■ What the task asks
Copy all the records exactly; the complete set is the expected result.

[Opening Data for the task section]

(** C7, amended: the path logged for a read is the path of the object the
    read is made on, the chain from [contextName] down to the parent of the
    member; the member's key is a separate field of the line.  The line of a
    read of [prop] at [path] is
    [調用者 => [path] 獲取屬性 => [prop], 結果 => [...]].  The dot-joined
    string [path.prop] is computed and becomes the path of the wrapper made
    for the value read.  The line of every other trap starts with the same
    actor field, holding the path of the wrapper the operation is made
    on.  In a run in which the before-read hook, the real read, the
    after-read hook, the serializer and the sink return, the read trap
    sends that line and returns. *)
Theorem logged_path_is_the_parent_path :
  forall (W : Type) (P : Platform W) (self : options W) (path : string)
         (t : value) (prop : key) (receiver : value),
    not_watched self prop = false ->
    includes "console" path = false ->
    (forall w u w0 t0 x w1 hooked w2 t2 s w3 t3 u' w4 tl,
       call_beforeGet self path prop w = (Ok u, w0, t0) ->
       Reflect_get P t prop receiver w0 = (Ok x, w1) ->
       call_afterGet self path prop (wrapped_read path prop x) w1
         = (Ok hooked, w2, t2) ->
       safeStringify P (coalesce hooked (wrapped_read path prop x)) w2
         = (Ok s, w3, t3) ->
       log P self [get_line path prop s] w3 = (Ok u', w4, tl) ->
       get_trap P self path t prop receiver w
         = (Ok (coalesce hooked (wrapped_read path prop x)), w4,
            (t0 ++ [ARealGet t prop receiver] ++ t2 ++ t3
             ++ [ALog (get_line path prop s)])%list) /\
       log_lines (t0 ++ [ARealGet t prop receiver] ++ t2 ++ t3
                  ++ [ALog (get_line path prop s)])
         = [get_line path prop s]) /\
    (forall w v w' tr,
       get_trap P self path t prop receiver w = (Ok v, w', tr) ->
       (exists s,
          log_lines tr =
            ["調用者 => [" ++ path ++ "] 獲取屬性 => [" ++ propStr prop
             ++ "], 結果 => [" ++ text_of s ++ "]"]) /\
       (afterGet self = None -> is_object v = true ->
        exists x, v = VProxy x (path ++ "." ++ String_key prop) \/
                  v = VFunProxy x (path ++ "." ++ String_key prop))) /\
    ((forall value w v w' tr,
        set_trap P self path t prop value receiver w = (Ok v, w', tr) ->
        one_line_at path tr) /\
     (forall w v w' tr,
        has_trap P self path t prop w = (Ok v, w', tr) ->
        one_line_at path tr) /\
     (forall w v w' tr,
        deleteProperty_trap P self path t prop w = (Ok v, w', tr) ->
        one_line_at path tr) /\
     (forall attributes w v w' tr,
        defineProperty_trap P self path t prop attributes w = (Ok v, w', tr) ->
        one_line_at path tr) /\
     (forall w v w' tr,
        getPrototypeOf_trap P self path t w = (Ok v, w', tr) ->
        one_line_at path tr) /\
     (forall proto w v w' tr,
        setPrototypeOf_trap P self path t proto w = (Ok v, w', tr) ->
        one_line_at path tr) /\
     (forall w v w' tr,
        preventExtensions_trap P self path t w = (Ok v, w', tr) ->
        one_line_at path tr) /\
     (forall w v w' tr,
        isExtensible_trap P self path t w = (Ok v, w', tr) ->
        one_line_at path tr) /\
     (forall thisArg args w v w' tr,
        apply_trap P self path t thisArg args w = (Ok v, w', tr) ->
        one_line_at path tr) /\
     (forall args newTarget w v w' tr,
        construct_trap P self path t args newTarget w = (Ok v, w', tr) ->
        one_line_at path tr)).
Proof.
  intros W P self path t prop receiver Hw Hc.
  split.
  { intros w u w0 t0 x w1 hooked w2 t2 s w3 t3 u' w4 tl Hb Hg Ha Hs Hl.
    split.
    - exact (get_trap_forward P self path t prop receiver w _ _ _ _ _ _ _ _
               _ _ _ _ _ _ Hw Hc Hb Hg Ha Hs Hl).
    - pose proof (lines_of_run _ _ _ _ _ (optional_call_lines _ _ _ _ _ _) Hb)
        as L0.
      pose proof (lines_of_run _ _ _ _ _ (optional_call_lines _ _ _ _ _ _) Ha)
        as L2.
      pose proof (lines_of_run _ _ _ _ _
                    (proj1 (proj2 (safeStringify_quiet P _ _))) Hs) as L3.
      rewrite !log_lines_app, L0, L2, L3. reflexivity. }
  split.
  2: {
    split; [intros; now destruct (set_trap_shape P self path _ _ _ _ _ _ _ _ H)|].
    split; [intros; now destruct (has_trap_shape P self path _ _ _ _ _ _ H)|].
    split; [intros;
            now destruct (deleteProperty_trap_shape P self path _ _ _ _ _ _ H)|].
    split; [intros;
            now destruct (defineProperty_trap_shape P self path _ _ _ _ _ _ _ H)|].
    split; [intros;
            now destruct (getPrototypeOf_trap_shape P self path _ _ _ _ _ H)|].
    split; [intros;
            now destruct (setPrototypeOf_trap_shape P self path _ _ _ _ _ _ H)|].
    split; [intros;
            now destruct (preventExtensions_trap_shape P self path _ _ _ _ _ H)|].
    split; [intros;
            now destruct (isExtensible_trap_shape P self path _ _ _ _ _ H)|].
    split; [intros;
            now destruct (apply_trap_steps P self path _ _ _ _ _ _ _ H)|].
    intros. now destruct (construct_trap_shape P self path _ _ _ _ _ _ _ H). }
  intros w v w' tr H. split.
  - destruct (get_trap_shape P self path t prop receiver w v w' tr Hw Hc H)
      as [_ [s Hs]]. now exists s.
  - intros Hn Ho.
    destruct (get_trap_plain P self path t prop receiver w v w' tr Hn Hw Hc H)
      as [x ->].
    exists x.
    destruct (wrapped_read_cases path prop x) as [[_ Hx]|[Hp Hx]];
      [exact Hx|].
    rewrite Hx in Ho. unfold is_primitive in Hp. rewrite Ho in Hp.
    discriminate.
Qed.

[Closing Data for the task section]

■ Answer to this exercise
(** C7, amended: the path logged for a read is the path of the object the
    read is made on, the chain from [contextName] down to the parent of the
    member; the member's key is a separate field of the line.  The line of a
    read of [prop] at [path] is
    [調用者 => [path] 獲取屬性 => [prop], 結果 => [...]].  The dot-joined
    string [path.prop] is computed and becomes the path of the wrapper made
    for the value read.  The line of every other trap starts with the same
    actor field, holding the path of the wrapper the operation is made
    on.  In a run in which the before-read hook, the real read, the
    after-read hook, the serializer and the sink return, the read trap
    sends that line and returns. *)
Theorem logged_path_is_the_parent_path :
  forall (W : Type) (P : Platform W) (self : options W) (path : string)
         (t : value) (prop : key) (receiver : value),
    not_watched self prop = false ->
    includes "console" path = false ->
    (forall w u w0 t0 x w1 hooked w2 t2 s w3 t3 u' w4 tl,
       call_beforeGet self path prop w = (Ok u, w0, t0) ->
       Reflect_get P t prop receiver w0 = (Ok x, w1) ->
       call_afterGet self path prop (wrapped_read path prop x) w1
         = (Ok hooked, w2, t2) ->
       safeStringify P (coalesce hooked (wrapped_read path prop x)) w2
         = (Ok s, w3, t3) ->
       log P self [get_line path prop s] w3 = (Ok u', w4, tl) ->
       get_trap P self path t prop receiver w
         = (Ok (coalesce hooked (wrapped_read path prop x)), w4,
            (t0 ++ [ARealGet t prop receiver] ++ t2 ++ t3
             ++ [ALog (get_line path prop s)])%list) /\
       log_lines (t0 ++ [ARealGet t prop receiver] ++ t2 ++ t3
                  ++ [ALog (get_line path prop s)])
         = [get_line path prop s]) /\
    (forall w v w' tr,
       get_trap P self path t prop receiver w = (Ok v, w', tr) ->
       (exists s,
          log_lines tr =
            ["調用者 => [" ++ path ++ "] 獲取屬性 => [" ++ propStr prop
             ++ "], 結果 => [" ++ text_of s ++ "]"]) /\
       (afterGet self = None -> is_object v = true ->
        exists x, v = VProxy x (path ++ "." ++ String_key prop) \/
                  v = VFunProxy x (path ++ "." ++ String_key prop))) /\
    ((forall value w v w' tr,
        set_trap P self path t prop value receiver w = (Ok v, w', tr) ->
        one_line_at path tr) /\
     (forall w v w' tr,
        has_trap P self path t prop w = (Ok v, w', tr) ->
        one_line_at path tr) /\
     (forall w v w' tr,
        deleteProperty_trap P self path t prop w = (Ok v, w', tr) ->
        one_line_at path tr) /\
     (forall attributes w v w' tr,
        defineProperty_trap P self path t prop attributes w = (Ok v, w', tr) ->
        one_line_at path tr) /\
     (forall w v w' tr,
        getPrototypeOf_trap P self path t w = (Ok v, w', tr) ->
        one_line_at path tr) /\
     (forall proto w v w' tr,
        setPrototypeOf_trap P self path t proto w = (Ok v, w', tr) ->
        one_line_at path tr) /\
     (forall w v w' tr,
        preventExtensions_trap P self path t w = (Ok v, w', tr) ->
        one_line_at path tr) /\
     (forall w v w' tr,
        isExtensible_trap P self path t w = (Ok v, w', tr) ->
        one_line_at path tr) /\
     (forall thisArg args w v w' tr,
        apply_trap P self path t thisArg args w = (Ok v, w', tr) ->
        one_line_at path tr) /\
     (forall args newTarget w v w' tr,
        construct_trap P self path t args newTarget w = (Ok v, w', tr) ->
        one_line_at path tr)).
Proof.
  intros W P self path t prop receiver Hw Hc.
  split.
  { intros w u w0 t0 x w1 hooked w2 t2 s w3 t3 u' w4 tl Hb Hg Ha Hs Hl.
    split.
    - exact (get_trap_forward P self path t prop receiver w _ _ _ _ _ _ _ _
               _ _ _ _ _ _ Hw Hc Hb Hg Ha Hs Hl).
    - pose proof (lines_of_run _ _ _ _ _ (optional_call_lines _ _ _ _ _ _) Hb)
        as L0.
      pose proof (lines_of_run _ _ _ _ _ (optional_call_lines _ _ _ _ _ _) Ha)
        as L2.
      pose proof (lines_of_run _ _ _ _ _
                    (proj1 (proj2 (safeStringify_quiet P _ _))) Hs) as L3.
      rewrite !log_lines_app, L0, L2, L3. reflexivity. }
  split.
  2: {
    split; [intros; now destruct (set_trap_shape P self path _ _ _ _ _ _ _ _ H)|].
    split; [intros; now destruct (has_trap_shape P self path _ _ _ _ _ _ H)|].
    split; [intros;
            now destruct (deleteProperty_trap_shape P self path _ _ _ _ _ _ H)|].
    split; [intros;
            now destruct (defineProperty_trap_shape P self path _ _ _ _ _ _ _ H)|].
    split; [intros;
            now destruct (getPrototypeOf_trap_shape P self path _ _ _ _ _ H)|].
    split; [intros;
            now destruct (setPrototypeOf_trap_shape P self path _ _ _ _ _ _ H)|].
    split; [intros;
            now destruct (preventExtensions_trap_shape P self path _ _ _ _ _ H)|].
    split; [intros;
            now destruct (isExtensible_trap_shape P self path _ _ _ _ _ H)|].
    split; [intros;
            now destruct (apply_trap_steps P self path _ _ _ _ _ _ _ H)|].
    intros. now destruct (construct_trap_shape P self path _ _ _ _ _ _ _ H). }
  intros w v w' tr H. split.
  - destruct (get_trap_shape P self path t prop receiver w v w' tr Hw Hc H)
      as [_ [s Hs]]. now exists s.
  - intros Hn Ho.
    destruct (get_trap_plain P self path t prop receiver w v w' tr Hn Hw Hc H)
      as [x ->].
    exists x.
    destruct (wrapped_read_cases path prop x) as [[_ Hx]|[Hp Hx]];
      [exact Hx|].
    rewrite Hx in Ho. unfold is_primitive in Hp. rewrite Ho in Hp.
    discriminate.
Qed.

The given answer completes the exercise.